En la Vendée Globe no hay nada decidido

El juego sigue abierto para los líderes. «Vamos a sacar la calculadora después de las calmas ecuatoriales” decía ayer por la tarde el patrón del Banque Populaire VIII, que empezaba a coger los alisios frente a Brasil. Alex Thomson (Hugo Boss), casi 180 millas por detrás, todavía ceñía dando bordos antes de poder coger los alisios y acelerar. La situación es más difícil para el británico en este momento, pero el muro sin viento de las calmas ecuatoriales podría repartir nuevas cartas, o al menos reducir la distancia entre ambos. También hay que fijarse en un Jérémie Beyou (Maître CoQ) (3º) en buena forma y que continúa acortando su desventaja, ayer a 470 millas de Thomson.

Cuatro barcos heridos

Cascada de daños en el Pacífico Sur: Conrad Colman, Alan Roura, el español Didac Costa y Sebastien Destremau -anclado en Tasmania- luchan para continuar hasta Les Sables d’Olonne. Después de 59 días de mar y soledad, los 18 patrones y sus barcos están acusando el cansancio. «Se acusa la fatiga física y mental, que absorbe un poco de energías del cuerpo.

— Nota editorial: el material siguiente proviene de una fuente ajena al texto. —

(* ===== verification/WeatherProps.v ===== *)
(** * Properties of the weather station

    The subscribers and the name of a [WeatherStationTask]. *)

From S2P Require Import Prelude CMem CLogic Messages MessageSpec Ring CircularMsgQ CircularSpec Demo.
From S2P Require Import QueueProps System SystemSpec Repository TimeHelper Tasks Arrays Weather DatabaseSpec.
From stdpp Require Import base numbers list strings gmap.
From Stdlib Require Import Lia.
#[local] Open Scope Z_scope.
#[local] Open Scope ts_scope.

Definition MAX_SUBS : nat := 50.

(** The station at block [b] has the subscribers [subs]. *)
Definition station_at (w : world) (b : Z) (subs : list Z) : Prop :=
  valid w b 0 (Z.to_nat sizeof_WeatherStationTask) ∧ (length subs <= MAX_SUBS)%nat ∧
  mb w b (f_off WeatherStationTask_sub_count) (enc_i32 (Z.of_nat (length subs))) ∧
  mb w b (f_off WeatherStationTask_subs) (ints subs).

#[export] Instance station_at_dec w b subs : Decision (station_at w b subs).
Proof. unfold station_at. apply _. Defined.

Definition sub_msg_at (w : world) (p mb' mo v : Z) : Prop :=
  ∃ tag sz, obj_at w p mb' mo (Msg tag sz (BBar v)) Null.

(** What a step on block [b] that may print leaves: other memory as it was. *)
Definition touches (b : Z) (w w' : world) : Prop :=
  ∃ w1, ext (λ b' _, b' = b) w w1 ∧ w_blocks w' = w_blocks w1.

Lemma sub_msg_touches b w w' p m o v :
  touches b w w' → m ≠ b → sub_msg_at w p m o v → sub_msg_at w' p m o v.
Proof.
  intros (w1 & He & Hb) Hne (tag & sz & Ho). exists tag, sz. eapply frame_obj; [exact Hb|].
  eapply obj_extF; [done|exact He|by intros i|by left|exact Ho].
Qed.

Lemma touches_out b w e : touches b w (add_out e w).
Proof. exists w. split; [apply ext_refl|done]. Qed.

Lemma upd_blocks_cong w w' b o l : w_blocks w = w_blocks w' → w_blocks (upd w b o l) = w_blocks (upd w' b o l).
Proof. intros E. unfold upd. rewrite E. by destruct (w_blocks w' !! b); cbn; rewrite ?E. Qed.

(** The count of the subscribers and the members after it, of block [b]. *)
Definition subs_range (b : Z) : Z → Z → Prop := λ b' i, b' = b ∧ f_off WeatherStationTask_sub_count <= i.

Definition sub_line (v : Z) : string * list parg := ("Weather station new subcriber id : %d"%string, [AInt v]).

Lemma handle_SubMsg_wp p w b subs m o v :
  station_at w b subs → sub_msg_at w p m o v → is_s32 v →
  wp (handle_SubMsg (Addr p b 0) (Addr p m o)) p w (λ _ w',
    station_at w' b (if decide (length subs < MAX_SUBS)%nat then subs ++ [v] else subs) ∧ touches b w w' ∧
    ((length subs < MAX_SUBS)%nat → ext (subs_range b) (add_out (sub_line v) w) w')).
Proof.
  intros (Hv & Hl & Hc & Hs) (tag & sz & Ho) Hsv. unfold MAX_SUBS in *. unfold sizeof_WeatherStationTask in Hv.
  open_obj Ho. unfold handle_SubMsg.
  apply wp_bind. eapply wp_call_through; [eassumption|reflexivity|]. eapply wp_get_int; [eassumption|].
  rewrite s32_small by done. apply wp_bind, wp_modify.
  apply wp_bind. eapply wp_get_int; [by eapply mb_same_blocks|].
  rewrite s32_small by (unfold is_s32; lia).
  set (w0 := add_out _ w). assert (valid w0 b 0 256) as Hv0 by (by eapply (valid_same_blocks w)).
  assert (mb w0 b (f_off WeatherStationTask_subs) (ints subs)) as Hs0 by (by apply (mb_same_blocks w)).
  destruct (Z.ltb_spec (Z.of_nat (length subs)) 50).
  - rewrite decide_True by lia. apply wp_bind.
    assert (valid w0 b (f_off WeatherStationTask_subs + 4 * Z.of_nat (length subs)) 4) as Hvs
      by (eapply valid_le; [exact Hv0|off|off]).
    apply wp_store; [by autorewrite with len|]. cbn [Z.add].
    eapply wp_set_int; [apply valid_upd; eapply valid_le; [exact Hv0|off|off]|].
    split.
    + split_and!.
      * by do 2 apply valid_upd.
      * rewrite length_app. cbn. unfold MAX_SUBS. lia.
      * rewrite length_app. cbn [length]. rewrite Nat2Z.inj_add. apply mb_upd_same. apply valid_upd.
        eapply valid_le; [exact Hv0|off|off].
      * rewrite ints_snoc. apply mb_upd_disj; [autorewrite with len; off|]. apply mb_app. split.
        { apply mb_upd_disj; [autorewrite with len; off|done]. }
        autorewrite with len. rewrite Nat2Z.inj_mul. apply mb_upd_same. by autorewrite with len.
    + split; [|intros _; do 2 (eapply ext_upd; [intros k i _ Hi; split; [done|revert Hi; autorewrite with len; off]|]); apply ext_refl].
      exists (upd (upd w b (f_off WeatherStationTask_subs + 4 * Z.of_nat (length subs)) (enc_i32 v))
                b (0 + f_off WeatherStationTask_sub_count) (enc_i32 (Z.of_nat (length subs) + 1))).
      split; [do 2 (eapply ext_upd; [done|]); apply ext_refl|].
      by do 2 apply upd_blocks_cong.
  - rewrite decide_False by lia. apply wp_modify. split; [|split; [exists w; split; [apply ext_refl|done]|lia]].
    split_and!; [by eapply (valid_same_blocks w)|done|by eapply (mb_same_blocks w)|by eapply (mb_same_blocks w)].
Qed.

(** The messages of the list, one after the other. *)
Fixpoint handle_SubMsgs (this : ptr) (msgs : list ptr) : M unit :=
  match msgs with
  | [] => ret tt
  | m :: ms => handle_SubMsg this m;;; handle_SubMsgs this ms
  end.

(** C40. The subscribers are the first 50 that asked, in order: whatever the number
    of subscriptions, the members after the array are never written. *)
Theorem subscriptions_bounded p w b subs (msgs : list (Z * Z * Z)) :
  station_at w b subs →
  Forall (λ x, sub_msg_at w p x.1.1 x.1.2 x.2 ∧ x.1.1 ≠ b ∧ is_s32 x.2) msgs →
  ∃ w', handle_SubMsgs (Addr p b 0) ((λ x, Addr p x.1.1 x.1.2) <$> msgs) p w = Ok tt w' ∧
    station_at w' b (take MAX_SUBS (subs ++ (snd <$> msgs))).
Proof.
  revert w subs. induction msgs as [|[[m o] v] msgs IH]; intros w subs Hst Hms.
  { exists w. split; [done|]. cbn. rewrite app_nil_r, take_ge; [done|]. apply Hst. }
  apply Forall_cons in Hms as ((Hm & Hne & Hv) & Hms). cbn [fst snd] in *.
  destruct (wp_run _ _ _ _ (handle_SubMsg_wp _ _ _ _ _ _ _ Hst Hm Hv)) as ([] & w1 & E & Hst1 & Ht & _).
  apply IH in Hst1 as (w' & E' & Hst').
  2:{ eapply Forall_impl; [exact Hms|]. intros x (Hx & ? & ?). split; [|done]. by eapply sub_msg_touches. }
  exists w'. split; [cbn; unfold bind; by rewrite E|]. cbn [fmap list_fmap snd] in *.
  destruct (decide (length subs < MAX_SUBS)%nat).
  - by rewrite <- app_assoc in Hst'.
  - destruct Hst as (_ & Hl & _). assert (length subs = MAX_SUBS) as Hlen by lia.
    rewrite take_app_le, take_ge in Hst' by lia. by rewrite take_app_le, take_ge by lia.
Qed.

(** ** The name *)

Definition name_msg_at (w : world) (p m o : Z) (l : list memval) : Prop :=
  ∃ tag sz, obj_at w p m o (Msg tag sz (BText l)) Null ∧ body_ok (BText l).

Lemma handle_name_wp p w b m o l :
  valid w b 0 (Z.to_nat sizeof_WeatherStationTask) → name_msg_at w p m o l → m ≠ b →
  wp (handle_WeatherStationNameMsg (Addr p b 0) (Addr p m o)) p w (λ _ w',
    ∃ w0, w_blocks w0 = w_blocks w ∧ w' = upd w0 b (f_off WeatherStationTask_station_name) (l ++ [Byte 0])).
Proof.
  intros Hv (tag & sz & Ho & Hc & Hl) Hne. unfold sizeof_WeatherStationTask in Hv.
  open_obj Ho. unfold handle_WeatherStationNameMsg.
  assert (∀ w0 (Q : ptr → world → Prop), w_blocks w0 = w_blocks w → Q (Addr p m (o + f_off TextMsg_msg)) w0 →
    wp (call_TextMsg_getMsg (Addr p m o)) p w0 Q) as Hget.
  { intros w0 Q E HQ. eapply wp_call_through; [by eapply mb_same_blocks|reflexivity|]. by apply wp_ret. }
  apply wp_bind, Hget; [done|]. apply wp_bind. eapply wp_load_str; [eassumption|done|].
  apply wp_bind, wp_modify. apply wp_bind, Hget; [done|].
  cbn [addr_of padd]. eapply wp_strcpy; [by eapply (mb_same_blocks w)|done| |].
  { apply (valid_same_blocks w); [done|]. eapply valid_le; [exact Hv|off|autorewrite with len; off]. }
  eexists. split; [|reflexivity]. done.
Qed.

(** The name goes into 30 characters without a check.  A name of up to 29
    characters is stored and the subscribers stay; of a longer one (a [TextMsg]
    holds 99 characters) the characters 32 to 35 are the new number of
    subscribers, and the later ones the ids of the first of them. *)
Theorem station_name p w b subs m o l :
  station_at w b subs → name_msg_at w p m o l → m ≠ b →
  ∃ w', handle_WeatherStationNameMsg (Addr p b 0) (Addr p m o) p w = Ok tt w' ∧
    mb w' b (f_off WeatherStationTask_station_name) (l ++ [Byte 0]) ∧
    ((length l < 30)%nat → station_at w' b subs) ∧
    ((36 <= length l)%nat → mb w' b (f_off WeatherStationTask_sub_count) (take 4 (drop 32 l)) ∧
                            mb w' b (f_off WeatherStationTask_subs) (drop 36 l)).
Proof.
  intros (Hv & Hl & Hc & Hs) Hm Hne.
  destruct (wp_run _ _ _ _ (handle_name_wp _ _ _ _ _ _ Hv Hm Hne)) as ([] & w' & E & w0 & Eb & ->).
  exists (upd w0 b (f_off WeatherStationTask_station_name) (l ++ [Byte 0])). split; [done|].
  unfold sizeof_WeatherStationTask in Hv.
  assert (valid w0 b 0 256) as Hv0 by (by apply (valid_same_blocks w)).
  assert (body_ok (BText l)) as (_ & Hlen) by (by destruct Hm as (? & ? & _ & ?)).
  assert (mb (upd w0 b (f_off WeatherStationTask_station_name) (l ++ [Byte 0])) b
            (f_off WeatherStationTask_station_name) (l ++ [Byte 0])) as Hn.
  { apply mb_upd_same. eapply valid_le; [exact Hv0|off|off]. }
  split; [exact Hn|]. split.
  - intros Hsh. split_and!; [by apply valid_upd|done| |].
    + apply mb_upd_disj; [off|by apply (mb_same_blocks w)].
    + apply mb_upd_disj; [off|by apply (mb_same_blocks w)].
  - intros Hlong. rewrite <- (take_drop 32 l) in Hn at 2. rewrite <- (take_drop 4 (drop 32 l)) in Hn at 1.
    rewrite drop_drop in Hn. cbn [Nat.add] in Hn. rewrite <- !app_assoc in Hn.
    apply mb_app in Hn as [_ Hn]. apply mb_app in Hn as [H1 Hn]. apply mb_app in Hn as [H2 _].
    rewrite length_take in H1. rewrite !length_take, length_drop in H2.
    replace (Z.of_nat (32 `min` length l)) with 32 in * by lia.
    replace (Z.of_nat (4 `min` (length l - 32))) with 4 in H2 by lia.
    split; [exact H1|exact H2].
Qed.

(** ** A concrete station *)

(** A new station in block 1, subscriptions of the tasks 5 and 6 in blocks 2
    and 3, and a name message in block 4. *)
Definition demo_weather (name : string) : world :=
  state_of (st <- malloc sizeof_WeatherStationTask;; WeatherStationTask_init st;;;
    m1 <- BarMsg_create SUB_MSG;; BarMsg_setValue m1 5;;;
    m2 <- BarMsg_create SUB_MSG;; BarMsg_setValue m2 6;;;
    t <- TextMsg_create WEATHER_STATION_NAME_MSG;; s <- str_lit name;;
    TextMsg_setMsg t s) 1 (world_init 0 [] []).

Lemma subscriptions_bounded_witness :
  ∃ w', handle_SubMsgs (Addr 1 1 0) [Addr 1 2 0; Addr 1 3 0] 1 (demo_weather "A") = Ok tt w' ∧
    station_at w' 1 [5; 6].
Proof.
  apply (subscriptions_bounded 1 (demo_weather "A") 1 [] [(2, 0, 5); (3, 0, 6)]).
  - by_eval.
  - apply Forall_cons; split; [|apply Forall_cons; split; [|constructor]].
    + split; [exists SUB_MSG, sizeof_BarMsg; by_eval|]. by_eval.
    + split; [exists SUB_MSG, sizeof_BarMsg; by_eval|]. by_eval.
Defined.

Lemma station_name_witness :
  let name := "Montreal, Quebec, 45.5017 N, 73.5673 W"%string in
  ∃ w', handle_WeatherStationNameMsg (Addr 1 1 0) (Addr 1 4 0) 1 (demo_weather name) = Ok tt w' ∧
    mb w' 1 (f_off WeatherStationTask_station_name) (chars name ++ [Byte 0]) ∧
    ((length (chars name) < 30)%nat → station_at w' 1 []) ∧
    ((36 <= length (chars name))%nat →
      mb w' 1 (f_off WeatherStationTask_sub_count) (chars "5673"%string) ∧
      mb w' 1 (f_off WeatherStationTask_subs) (chars " W"%string)).
Proof.
  cbv zeta. set (name := "Montreal, Quebec, 45.5017 N, 73.5673 W"%string). apply (station_name 1 (demo_weather name) 1 [] 4 0 (chars name)).
  - by_eval.
  - exists WEATHER_STATION_NAME_MSG, sizeof_TextMsg. subst name. split; [by_eval|split; [by_eval|]; cbn; lia].
  - done.
Defined.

Estamos en las últimas millas y se nota”, admitió ayer a mediodía el líder Armel Le Cléac’h. Ayer tarde, la flota de la Vendée Globe se extiendía a lo largo de más de 16.000 km, desde Tasmania -al Sur de Australia- a la latitud de Salvador de Bahía, en Brasil. Para todos, incluso para el primero, el camino aún es largo, porque cada día es un reto…

Golpeado por ráfagas salvajes de 60 nudos de viento (111 km/h), el Foresight Natural Energy de Conrad Colman perdió antes de ayer el pasador del estay del génova (J1, gran vela de proa) y estuvo volcado un par de veces. Por poco el neozelandés Conrad Colman (9º) perdía el mástil, pero estaba recuperando fuerzas a la espera de unas condiciones menos violentas. Tan pronto como el tiempo se lo permitiera, debía subir al mástil para llevar cable y tratar de poner un pasador de repuesto en la amura de cubierta. Ayer navegaba con un rumbo seguro con vientos del sur de 25 nudos… a 1.700 millas de Cabo de Hornos.

El suizo Alan Roura (13º) también vivió momentos difíciles. La Fabrique golpeó un OFNI (objeto flotante no identificado) rompiendo el timón de estribor y sufriendo una importante vía de agua. «Me estaba hundiendo lentamente. El agua empezó a filtrarse por donde podía». El más joven de la regata, con fuerza y valor, ha logrado poner un timón de respeto con 45 nudos de viento. Alan se ha fijado una meta: llevar el barco a buen puerto hasta Les Sables d’Olonne.

Por su parte, el español Didac Costa (15º), a bordo del One Planet One Ocean, detectó ayer por la mañana un agujero en la vela mayor, la cual no podrá reparar hasta después de la borrasca que le espera hoy. En cuanto a Sébastien Destremau, estaba amarrado a una boya en Esperance Bay, en Tasmania. El navegante francés pudo subir al mástil del Techno First-faceOcean para reparar una cruceta con los medios que tenía a bordo. En 36 horas el patrón francés debería reemprender su marcha.

Un trío reformado
Jean-Pierre Dick (StMichel-Virbac) apenas pudieron aguantar a Yann Eliès (Queguiner – Leucémie Espoir) y a Jean Le Cam (Finistère Mer Vent), ayer los más rápidos de la flota, que navegaban a 23 millas de distancia. Los dos veteranos iban a la caza del cuarto puesto, a menos de 38 millas del ‘foiler’ de Dick. Hoy toca una carrera de velocidad entre los tres competidores, inmersos en un viento del Nordeste de 20 nudos.